▶ **Problem to solve**: Filter the entries beneath this task, copying only the lines that hold the word "Decision".
===
(* ===== verification/Tables.v ===== *)
(** * Tables

    A table of the database is the list of its rows in the order of their primary
    keys. What the handlers of several services do with one: look up, insert,
    update and delete by key, and the lemmas about keys that they share. *)
From S2P Require Import Prelude.
Local Open Scope Z_scope.

Lemma find_fmap_in {A} (P : A → bool) (g : A → A) l :
  (∀ x, x ∈ l → P (g x) = P x) → List.find P (g <$> l) = g <$> List.find P l.
Proof.
  induction l as [|x l IH]; intros HP; [done|]. simpl. rewrite HP by (by left).
  destruct (P x); [done|]. apply IH. intros y Hy. apply HP. by right.
Qed.

Section table.
Context {A : Type}.
Variable key : A → Z.

(** [First] by primary key. *)
Definition row_with (id : Z) (l : list A) : option A := List.find (λ x, key x =? id) l.

(** [Updates] of the row with a key. *)
Definition on_row (id : Z) (f : A → A) (l : list A) : list A := (λ x, if key x =? id then f x else x) <$> l.

(** [Delete] of the row with a key. *)
Definition without_row (id : Z) (l : list A) : list A := filter (λ x, key x ≠ id) l.

(** Whether a key is taken. *)
Definition has_row (id : Z) (l : list A) : bool := existsb (λ x, key x =? id) l.

(** Keys are unique. *)
Definition keyed (l : list A) : Prop := NoDup (key <$> l).

Lemma row_with_elem id l x : row_with id l = Some x → x ∈ l ∧ key x = id.
Proof. intros [Hx Hk]%find_elem. by apply Z.eqb_eq in Hk. Qed.

Lemma row_with_None id l : row_with id l = None ↔ id ∉ key <$> l.
Proof.
  unfold row_with. rewrite find_none_elem, list_elem_of_fmap. split.
  - intros H (x & -> & Hx). specialize (H x Hx). by rewrite Z.eqb_refl in H.
  - intros H x Hx. apply Z.eqb_neq. intros <-. apply H. eauto.
Qed.

Lemma row_with_keyed id l x : keyed l → x ∈ l → key x = id → row_with id l = Some x.
Proof.
  intros Hk Hx <-. destruct (row_with (key x) l) as [y|] eqn:E.
  - apply row_with_elem in E as [Hy E]. f_equal. by apply (nodup_key key l).
  - apply row_with_None in E. destruct E. apply list_elem_of_fmap. eauto.
Qed.

Lemma has_row_false id l : has_row id l = false ↔ id ∉ key <$> l.
Proof.
  unfold has_row. rewrite <- not_true_iff_false, existsb_exists, list_elem_of_fmap.
  setoid_rewrite Z.eqb_eq. setoid_rewrite <- list_elem_of_In. naive_solver.
Qed.

Lemma keyed_snoc l x : keyed l → has_row (key x) l = false → keyed (l ++ [x]).
Proof.
  intros Hk Hx. apply has_row_false in Hx. unfold keyed. rewrite fmap_app. apply list.NoDup_app.
  split_and!; [done| |apply NoDup_singleton]. intros i Hi ->%list_elem_of_singleton. done.
Qed.

Lemma keyed_filter (P : A → Prop) `{∀ x, Decision (P x)} l : keyed l → keyed (filter P l).
Proof. intros Hk. eapply sublist_NoDup; [exact Hk|]. apply fmap_sublist, sublist_filter. Qed.

Lemma on_row_keys id f l : (∀ x, x ∈ l → key x = id → key (f x) = id) → key <$> on_row id f l = key <$> l.
Proof.
  intros Hf. unfold on_row. rewrite <- list_fmap_compose. apply list_fmap_ext. intros i x Hx. simpl.
  destruct (key x =? id) eqn:E; [|done]. apply Z.eqb_eq in E.
  rewrite Hf; [done|by eapply list_elem_of_lookup_2|done].
Qed.

Lemma keyed_on_row id f l : (∀ x, x ∈ l → key x = id → key (f x) = id) → keyed l → keyed (on_row id f l).
Proof. intros Hf Hk. unfold keyed. by rewrite on_row_keys. Qed.

Lemma row_with_on_row id f l :
  (∀ x, x ∈ l → key x = id → key (f x) = id) → row_with id (on_row id f l) = f <$> row_with id l.
Proof.
  unfold row_with, on_row. induction l as [|x l IH]; intros Hf; simpl; [done|].
  destruct (key x =? id) eqn:E.
  - apply Z.eqb_eq in E. rewrite (proj2 (Z.eqb_eq _ _)); [done|]. apply Hf; [by left|done].
  - rewrite E. apply IH. intros y Hy. apply Hf. by right.
Qed.

Lemma row_with_on_other id id' f l :
  (∀ x, x ∈ l → key x = id' → key (f x) = id') → id ≠ id' → row_with id (on_row id' f l) = row_with id l.
Proof.
  unfold row_with, on_row. induction l as [|x l IH]; intros Hf Hne; simpl; [done|].
  destruct (key x =? id') eqn:E.
  - apply Z.eqb_eq in E. rewrite (Hf x), E by (done || by left).
    rewrite (proj2 (Z.eqb_neq _ _)) by lia. apply IH; [|done]. intros y Hy. apply Hf. by right.
  - destruct (key x =? id); [done|]. apply IH; [|done]. intros y Hy. apply Hf. by right.
Qed.

Lemma row_with_snoc id l x : has_row id l = false → row_with id (l ++ [x]) = if key x =? id then Some x else None.
Proof.
  intros H%has_row_false%row_with_None. unfold row_with in *. by rewrite find_app_none.
Qed.

Lemma row_with_snoc_other id l x : key x ≠ id → row_with id (l ++ [x]) = row_with id l.
Proof.
  intros Hx. unfold row_with. destruct (List.find _ l) as [y|] eqn:E; [by apply find_app_some|].
  rewrite find_app_none by done. simpl. by rewrite (proj2 (Z.eqb_neq _ _)).
Qed.

Lemma row_with_filter id (P : A → Prop) `{∀ x, Decision (P x)} l :
  (∀ x, x ∈ l → key x = id → P x) → row_with id (filter P l) = row_with id l.
Proof.
  unfold row_with. induction l as [|x l IH]; intros Hp; simpl; [done|]. rewrite filter_cons.
  assert (row_with id (filter P l) = row_with id l) as Hl by (apply IH; intros y Hy; apply Hp; by right).
  unfold row_with in Hl. destruct (key x =? id) eqn:E.
  - apply Z.eqb_eq in E. rewrite decide_True by (apply Hp; [by left|done]). simpl.
    by rewrite (proj2 (Z.eqb_eq _ _)).
  - case_decide; simpl; [by rewrite E|done].
Qed.

Lemma row_with_without id id' l : row_with id (without_row id' l) = if decide (id = id') then None else row_with id l.
Proof.
  case_decide as E.
  - subst. apply row_with_None. intros (x & Hk & Hx)%list_elem_of_fmap.
    unfold without_row in Hx. rewrite list_elem_of_filter in Hx. destruct Hx as [Hne _]. congruence.
  - apply row_with_filter. intros x _ Hk. congruence.
Qed.
End table.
===
▶ **Output**:
Lemma keyed_filter (P : A → Prop) `{∀ x, Decision (P x)} l : keyed l → keyed (filter P l).
Lemma row_with_filter id (P : A → Prop) `{∀ x, Decision (P x)} l :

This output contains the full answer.